## Your task
The required result is a line count: how many lines in this data hold the word "negb". Give only that.

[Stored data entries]
Lemma keeps_token_grant manifest rt : keeps (refresh_token_grant manifest rt).
Proof. unfold refresh_token_grant, http_post. keeps_code. Qed.
Lemma keeps_refresh_grant manifest c : keeps (refresh_grant manifest c).
Proof.
  unfold refresh_grant, run_with_backoff. apply keeps_bind; [apply keeps_of_result |]. intros rt.
  apply keeps_attempts; [done | apply keeps_token_grant].
Qed.
Lemma keeps_record s a rt ri p u l : keeps (record_audit_event s a rt ri p u l).
Proof. apply (keeps_still _ _ [AuditEvents]); [apply still_record_audit_event; by left | simpl; intuition discriminate]. Qed.
Lemma keeps_guarded_grant s manifest c : keeps (guarded_grant s manifest c).
Proof.
  unfold guarded_grant. apply keeps_catch.
  - apply keeps_bind; [apply keeps_refresh_grant |]. intros b. apply keeps_ret.
  - assert (He : forall e t, keeps (modify s Connections c (with_error e t))) by (intros e t; apply keeps_modify; by apply conn_ok_error).
    intros e k. destruct e; try done; intros [= <-].
    all: apply keeps_bind; [apply keeps_now |]; intros t; apply keeps_bind; [| intros _]; try apply He; try apply keeps_raise.
    { apply keeps_modify. intros r. by apply conn_ok_health. }
    apply keeps_bind; [apply keeps_record |]. intros _. apply keeps_ret.
Qed.
Lemma keeps_refresh_locked s c token : keeps (refresh_locked s c token).
Proof.
  unfold refresh_locked. apply keeps_bind.
  - apply keeps_finally; [apply keeps_guarded_grant | intros w; apply keeps_release].
  - intros [bundle|c']; [| apply keeps_ret]. eapply keeps_bind_yields; [apply apply_token_bundle_yields |]. intros change Hc.
    apply keeps_bind; [by apply keeps_modify |]. intros _. apply keeps_ret.
Qed.
Lemma keeps_session_refresh s c : keeps (session_refresh s Connections c).
Proof. apply keeps_bind; [by apply keeps_pure |]. intros _. apply keeps_bind; [by apply keeps_pure |]. intros d. destruct (first_where _ _); [apply keeps_ret | apply keeps_raise]. Qed.
Lemma keeps_refresh_connection s c block : keeps (refresh_connection s c block).
Proof.
  unfold refresh_connection. destruct block.
  - apply keeps_bind; [by apply keeps_wait |]. intros token. apply keeps_bind; [apply keeps_session_refresh |]. intros c'.
    apply keeps_bind; [apply keeps_now |]. intros t. destruct (negb _); [| apply keeps_refresh_locked]. keeps_code.
  - apply keeps_bind; [apply keeps_acquire |]. intros [token|]; [apply keeps_refresh_locked | apply keeps_ret].
Qed.
Lemma keeps_revoke_connection s c : keeps (revoke_connection s c).
Proof.
  unfold revoke_connection. apply keeps_bind.
  - destruct (pm_revoke_endpoint _); [| apply keeps_ret]. apply keeps_catch; [| intros e k [= <-]; apply keeps_ret].
    unfold remote_revoke, http_post. keeps_code.
  - intros _. apply keeps_bind; [apply keeps_now |]. intros t. apply keeps_bind; [| intros _; apply keeps_ret].
    apply keeps_modify. intros r _. apply conn_ok_revocation.
Qed.
Lemma keeps_fresh_access_token s c : keeps (fresh_access_token s c).
Proof.
  unfold fresh_access_token. destruct (negb _); [apply keeps_raise |]. pose proof (keeps_refresh_connection s). keeps_code; auto.
Qed.
Lemma keeps_provider_http_request m c meth url tok body ps : keeps (provider_http_request m c meth url tok body ps).
Proof.
  unfold provider_http_request, run_with_backoff, provider_attempt. apply keeps_bind; [apply keeps_attempts; [done |] | intros r]; keeps_code.
Qed.
End sealed.
Definition team_members_list_in (team_id : N) (ctx : TenantContext) (auth : CurrentAuth) : M (list MemberOut) :=
  let* team := get_team team_id in
  match team with
  | None => raise (HTTPException 404 "Équipe introuvable")
  | Some _ =>
      let* team_members := scalars Ten TeamMembers (fun m => (tmm_team_id m =? team_id)%N) in
      let user_ids := List.map tmm_user_id team_members in
      if bool_decide (user_ids = []) then ret []
      else
        let* users := scalars Ctl Users (fun u => bool_decide (us_id u ∈ user_ids)) in
        let* memberships := scalars Ctl Memberships (fun m => (mb_tenant_id m =? tc_tenant_id ctx)%N) in
        ret (List.map (fun um => member_out um.1 (mb_role um.2)) (join_members users memberships))
  end.
Definition team_members_list (team_id : N) (rq : Request) : M (list MemberOut) :=
  tenant_route "core.teams.read" rq (team_members_list_in team_id).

## Exercise output
2